--- WHAT YOU NEED TO DO ---
Set down each record exactly as written.

--- DATA SUPPLIED ---

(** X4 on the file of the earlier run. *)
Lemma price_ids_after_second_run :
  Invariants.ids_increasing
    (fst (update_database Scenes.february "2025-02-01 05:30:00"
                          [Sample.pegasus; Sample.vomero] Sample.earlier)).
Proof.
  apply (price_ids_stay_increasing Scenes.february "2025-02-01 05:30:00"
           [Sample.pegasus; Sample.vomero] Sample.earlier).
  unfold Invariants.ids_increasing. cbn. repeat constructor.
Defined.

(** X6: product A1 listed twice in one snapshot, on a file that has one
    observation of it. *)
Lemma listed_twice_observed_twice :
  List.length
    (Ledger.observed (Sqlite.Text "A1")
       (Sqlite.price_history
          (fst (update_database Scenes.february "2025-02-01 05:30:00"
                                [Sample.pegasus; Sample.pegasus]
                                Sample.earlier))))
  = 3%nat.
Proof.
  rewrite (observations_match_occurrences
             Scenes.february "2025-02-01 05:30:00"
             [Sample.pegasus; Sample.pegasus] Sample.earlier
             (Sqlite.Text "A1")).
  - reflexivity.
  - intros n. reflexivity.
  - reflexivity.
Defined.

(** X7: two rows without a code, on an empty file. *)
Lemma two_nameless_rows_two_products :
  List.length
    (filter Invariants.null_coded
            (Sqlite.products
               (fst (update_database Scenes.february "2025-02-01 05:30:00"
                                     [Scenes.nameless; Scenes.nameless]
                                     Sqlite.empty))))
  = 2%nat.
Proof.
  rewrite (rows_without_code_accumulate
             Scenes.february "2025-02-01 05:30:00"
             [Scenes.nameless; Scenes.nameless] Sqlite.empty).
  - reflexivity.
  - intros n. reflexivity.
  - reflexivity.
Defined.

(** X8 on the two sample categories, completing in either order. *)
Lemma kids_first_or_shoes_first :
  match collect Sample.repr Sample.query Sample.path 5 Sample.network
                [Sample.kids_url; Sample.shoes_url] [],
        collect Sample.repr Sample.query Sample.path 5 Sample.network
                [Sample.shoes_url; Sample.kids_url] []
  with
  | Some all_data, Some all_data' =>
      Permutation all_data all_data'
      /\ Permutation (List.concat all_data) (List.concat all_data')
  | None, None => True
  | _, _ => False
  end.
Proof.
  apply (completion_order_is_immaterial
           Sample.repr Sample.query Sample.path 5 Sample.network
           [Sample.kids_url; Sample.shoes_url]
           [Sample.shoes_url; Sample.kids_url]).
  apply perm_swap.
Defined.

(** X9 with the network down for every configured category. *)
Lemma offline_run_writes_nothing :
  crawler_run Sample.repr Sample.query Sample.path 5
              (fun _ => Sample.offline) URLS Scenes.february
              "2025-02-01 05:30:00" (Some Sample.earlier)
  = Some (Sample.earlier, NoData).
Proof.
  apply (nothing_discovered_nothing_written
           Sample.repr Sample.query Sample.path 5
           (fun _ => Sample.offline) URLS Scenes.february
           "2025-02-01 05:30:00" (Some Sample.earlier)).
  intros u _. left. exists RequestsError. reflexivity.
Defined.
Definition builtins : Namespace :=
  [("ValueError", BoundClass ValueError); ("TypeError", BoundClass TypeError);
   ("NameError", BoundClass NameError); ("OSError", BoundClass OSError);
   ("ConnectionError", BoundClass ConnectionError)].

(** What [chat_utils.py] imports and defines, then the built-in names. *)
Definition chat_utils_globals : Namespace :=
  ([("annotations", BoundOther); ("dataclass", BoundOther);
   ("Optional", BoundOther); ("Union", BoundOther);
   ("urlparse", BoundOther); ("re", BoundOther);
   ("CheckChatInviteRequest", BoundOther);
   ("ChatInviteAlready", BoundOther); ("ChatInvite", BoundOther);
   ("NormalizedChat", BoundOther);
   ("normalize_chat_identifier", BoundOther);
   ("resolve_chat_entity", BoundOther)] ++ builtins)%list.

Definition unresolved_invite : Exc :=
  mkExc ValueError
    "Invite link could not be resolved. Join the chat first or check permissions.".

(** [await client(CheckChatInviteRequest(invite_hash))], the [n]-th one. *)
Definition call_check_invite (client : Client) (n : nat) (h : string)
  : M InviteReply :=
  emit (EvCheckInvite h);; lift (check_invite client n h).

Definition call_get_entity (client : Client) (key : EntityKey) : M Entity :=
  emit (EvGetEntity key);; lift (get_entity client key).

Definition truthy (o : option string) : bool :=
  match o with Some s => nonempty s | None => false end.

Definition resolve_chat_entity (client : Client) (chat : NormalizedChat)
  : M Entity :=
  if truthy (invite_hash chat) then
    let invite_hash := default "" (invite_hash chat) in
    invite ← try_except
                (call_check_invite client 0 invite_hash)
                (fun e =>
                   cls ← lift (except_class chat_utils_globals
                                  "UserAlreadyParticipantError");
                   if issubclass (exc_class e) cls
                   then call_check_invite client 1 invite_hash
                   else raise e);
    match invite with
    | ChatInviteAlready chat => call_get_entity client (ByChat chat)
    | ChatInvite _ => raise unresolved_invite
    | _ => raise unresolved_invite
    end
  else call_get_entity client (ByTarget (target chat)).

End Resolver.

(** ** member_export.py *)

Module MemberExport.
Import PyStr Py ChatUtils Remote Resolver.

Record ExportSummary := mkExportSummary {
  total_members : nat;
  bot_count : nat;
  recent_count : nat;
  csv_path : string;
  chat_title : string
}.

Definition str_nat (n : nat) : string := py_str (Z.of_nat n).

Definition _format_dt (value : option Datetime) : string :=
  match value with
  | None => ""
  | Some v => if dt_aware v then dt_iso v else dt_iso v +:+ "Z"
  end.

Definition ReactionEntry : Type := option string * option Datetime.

--- FINAL ANSWER ---
(** X4 on the file of the earlier run. *)
Lemma price_ids_after_second_run :
  Invariants.ids_increasing
    (fst (update_database Scenes.february "2025-02-01 05:30:00"
                          [Sample.pegasus; Sample.vomero] Sample.earlier)).
Proof.
  apply (price_ids_stay_increasing Scenes.february "2025-02-01 05:30:00"
           [Sample.pegasus; Sample.vomero] Sample.earlier).
  unfold Invariants.ids_increasing. cbn. repeat constructor.
Defined.

(** X6: product A1 listed twice in one snapshot, on a file that has one
    observation of it. *)
Lemma listed_twice_observed_twice :
  List.length
    (Ledger.observed (Sqlite.Text "A1")
       (Sqlite.price_history
          (fst (update_database Scenes.february "2025-02-01 05:30:00"
                                [Sample.pegasus; Sample.pegasus]
                                Sample.earlier))))
  = 3%nat.
Proof.
  rewrite (observations_match_occurrences
             Scenes.february "2025-02-01 05:30:00"
             [Sample.pegasus; Sample.pegasus] Sample.earlier
             (Sqlite.Text "A1")).
  - reflexivity.
  - intros n. reflexivity.
  - reflexivity.
Defined.

(** X7: two rows without a code, on an empty file. *)
Lemma two_nameless_rows_two_products :
  List.length
    (filter Invariants.null_coded
            (Sqlite.products
               (fst (update_database Scenes.february "2025-02-01 05:30:00"
                                     [Scenes.nameless; Scenes.nameless]
                                     Sqlite.empty))))
  = 2%nat.
Proof.
  rewrite (rows_without_code_accumulate
             Scenes.february "2025-02-01 05:30:00"
             [Scenes.nameless; Scenes.nameless] Sqlite.empty).
  - reflexivity.
  - intros n. reflexivity.
  - reflexivity.
Defined.

(** X8 on the two sample categories, completing in either order. *)
Lemma kids_first_or_shoes_first :
  match collect Sample.repr Sample.query Sample.path 5 Sample.network
                [Sample.kids_url; Sample.shoes_url] [],
        collect Sample.repr Sample.query Sample.path 5 Sample.network
                [Sample.shoes_url; Sample.kids_url] []
  with
  | Some all_data, Some all_data' =>
      Permutation all_data all_data'
      /\ Permutation (List.concat all_data) (List.concat all_data')
  | None, None => True
  | _, _ => False
  end.
Proof.
  apply (completion_order_is_immaterial
           Sample.repr Sample.query Sample.path 5 Sample.network
           [Sample.kids_url; Sample.shoes_url]
           [Sample.shoes_url; Sample.kids_url]).
  apply perm_swap.
Defined.

(** X9 with the network down for every configured category. *)
Lemma offline_run_writes_nothing :
  crawler_run Sample.repr Sample.query Sample.path 5
              (fun _ => Sample.offline) URLS Scenes.february
              "2025-02-01 05:30:00" (Some Sample.earlier)
  = Some (Sample.earlier, NoData).
Proof.
  apply (nothing_discovered_nothing_written
           Sample.repr Sample.query Sample.path 5
           (fun _ => Sample.offline) URLS Scenes.february
           "2025-02-01 05:30:00" (Some Sample.earlier)).
  intros u _. left. exists RequestsError. reflexivity.
Defined.
Definition builtins : Namespace :=
  [("ValueError", BoundClass ValueError); ("TypeError", BoundClass TypeError);
   ("NameError", BoundClass NameError); ("OSError", BoundClass OSError);
   ("ConnectionError", BoundClass ConnectionError)].

(** What [chat_utils.py] imports and defines, then the built-in names. *)
Definition chat_utils_globals : Namespace :=
  ([("annotations", BoundOther); ("dataclass", BoundOther);
   ("Optional", BoundOther); ("Union", BoundOther);
   ("urlparse", BoundOther); ("re", BoundOther);
   ("CheckChatInviteRequest", BoundOther);
   ("ChatInviteAlready", BoundOther); ("ChatInvite", BoundOther);
   ("NormalizedChat", BoundOther);
   ("normalize_chat_identifier", BoundOther);
   ("resolve_chat_entity", BoundOther)] ++ builtins)%list.

Definition unresolved_invite : Exc :=
  mkExc ValueError
    "Invite link could not be resolved. Join the chat first or check permissions.".

(** [await client(CheckChatInviteRequest(invite_hash))], the [n]-th one. *)
Definition call_check_invite (client : Client) (n : nat) (h : string)
  : M InviteReply :=
  emit (EvCheckInvite h);; lift (check_invite client n h).

Definition call_get_entity (client : Client) (key : EntityKey) : M Entity :=
  emit (EvGetEntity key);; lift (get_entity client key).

Definition truthy (o : option string) : bool :=
  match o with Some s => nonempty s | None => false end.

Definition resolve_chat_entity (client : Client) (chat : NormalizedChat)
  : M Entity :=
  if truthy (invite_hash chat) then
    let invite_hash := default "" (invite_hash chat) in
    invite ← try_except
                (call_check_invite client 0 invite_hash)
                (fun e =>
                   cls ← lift (except_class chat_utils_globals
                                  "UserAlreadyParticipantError");
                   if issubclass (exc_class e) cls
                   then call_check_invite client 1 invite_hash
                   else raise e);
    match invite with
    | ChatInviteAlready chat => call_get_entity client (ByChat chat)
    | ChatInvite _ => raise unresolved_invite
    | _ => raise unresolved_invite
    end
  else call_get_entity client (ByTarget (target chat)).

End Resolver.

(** ** member_export.py *)

Module MemberExport.
Import PyStr Py ChatUtils Remote Resolver.

Record ExportSummary := mkExportSummary {
  total_members : nat;
  bot_count : nat;
  recent_count : nat;
  csv_path : string;
  chat_title : string
}.

Definition str_nat (n : nat) : string := py_str (Z.of_nat n).

Definition _format_dt (value : option Datetime) : string :=
  match value with
  | None => ""
  | Some v => if dt_aware v then dt_iso v else dt_iso v +:+ "Z"
  end.

Definition ReactionEntry : Type := option string * option Datetime.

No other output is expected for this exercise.